▶ YOUR OBJECTIVE
Going down the listing below, print exactly each line from the one with "pose proof (target_ancestors_ok" up to and including the one with "Htx6 Hinv6 Hset6 (or_intror Hanc) E)) as", and skip the rest.

▶ RECORDS FOR THE TASK
Lemma copy_sources_runs tx w ksu module_root :
  ready tx w → tx_missing tx = [] → is_dir (w_fs w) ksu = true →
  runs tx w (copy_sources ksu module_root).
Proof.
  intros Hr Hm Hk. unfold copy_sources.
  eapply (runs_bind_safe [ksu]); [apply safe_gets|done|by constructor|].
  intros fs w1 tx1 _ Hr1 Hm1 Hd1. cbv beta.
  destruct (negb (is_dir fs _)); [by apply runs_raise|].
  destruct (_ || _); [by apply runs_raise|]. cbv zeta.
  eapply (runs_bind_safe [ksu]); [apply safe_survey|done..|].
  intros [artifacts legacy] w2 tx2 Hs Hr2 Hm2 Hd2.
  apply survey_removable in Hs as [Ha Hl]. simpl in Ha, Hl.
  rewrite Forall_forall in Ha, Hl.
  eapply (runs_bind_safe [ksu]); [apply safe_read_sources|done..|].
  intros texts w3 tx3 _ Hr3 Hm3 Hd3.
  eapply (runs_bind_safe [ksu]); [apply safe_any_changed|done..|].
  intros changed w4 tx4 _ Hr4 Hm4 Hd4.
  eapply (runs_bind_safe [ksu]); [|done..|].
  { apply safe_when, safe_for_each. intros p Hp. by apply safe_remove_file, Ha. }
  intros _ w5 tx5 _ Hr5 Hm5 Hd5.
  eapply (runs_bind_safe [ksu]); [|done..|].
  { apply safe_for_each. intros p Hp. by apply safe_remove_file, Hl. }
  intros _ w6 tx6 _ Hr6 Hm6 Hd6. pose proof Hr6 as [Htx6 Hinv6 Hset6].
  assert (tx_missing tx6 = []) as Hm6' by congruence.
  assert (is_dir (w_fs w6) ksu = true) as Hk6 by (by inversion Hd6).
  pose proof (target_ancestors_ok tx6 w6 ksu Hinv6 Hm6' Hk6) as Hanc.
  eapply (runs_bind [] tx6 w6 _ _ (is_dir (w_fs w6) (sandbox_dir ksu) = true));
    [|done|constructor|].
  { intros r w7 E.
    exact (proj1 (ensure_directory_spec fs0 removable_name _ w6 tx6 r w7
                    Htx6 Hinv6 Hset6 (or_intror Hanc) E)). }
  intros [] w7 tx7 E Hr7 _ _.
  pose proof (proj2 (ensure_directory_spec fs0 removable_name _ w6 tx6 _ w7
                       Htx6 Hinv6 Hset6 (or_intror Hanc) E)) as Ht.
  eapply (runs_safe [sandbox_dir ksu]); [|done|constructor; [exact (Ht eq_refl)|constructor]].
  apply safe_bind; [|intros _; apply safe_print].
  apply safe_for_each. intros nt _. apply safe_write_source. by left.
Qed.

Lemma install_body_runs tx w l module_root policy :
  ready tx w → tx_missing tx = [] → is_dir (w_fs w) (l_ksu l) = true →
  is_dir (w_fs w) (parent (common_header (l_common l))) = true →
  runs tx w (install_body l module_root policy).
Proof.
  intros Hr Hm Hk Hh. unfold install_body.
  eapply (runs_bind [parent (common_header (l_common l))] _ _ _ _ False);
    [|exact Hr|by repeat constructor|].
  { exact (copy_sources_runs tx w (l_ksu l) module_root Hr Hm Hk). }
  intros _ w1 tx1 _ Hr1 _ Hd1.
  eapply runs_safe; [|exact Hr1|exact Hd1].
  apply safe_bind; [apply safe_lift; auto with no_os|intros block].
  apply safe_bind; [apply safe_install_kbuild|intros _].
  apply safe_bind; [apply safe_insert_before_last|intros _].
  apply safe_patch_all. by left.
Qed.
End compose.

▶ EXERCISE OUTPUT
  pose proof (target_ancestors_ok tx6 w6 ksu Hinv6 Hm6' Hk6) as Hanc.
  eapply (runs_bind [] tx6 w6 _ _ (is_dir (w_fs w6) (sandbox_dir ksu) = true));
    [|done|constructor|].
  { intros r w7 E.
    exact (proj1 (ensure_directory_spec fs0 removable_name _ w6 tx6 r w7
                    Htx6 Hinv6 Hset6 (or_intror Hanc) E)). }
  intros [] w7 tx7 E Hr7 _ _.
  pose proof (proj2 (ensure_directory_spec fs0 removable_name _ w6 tx6 _ w7
                       Htx6 Hinv6 Hset6 (or_intror Hanc) E)) as Ht.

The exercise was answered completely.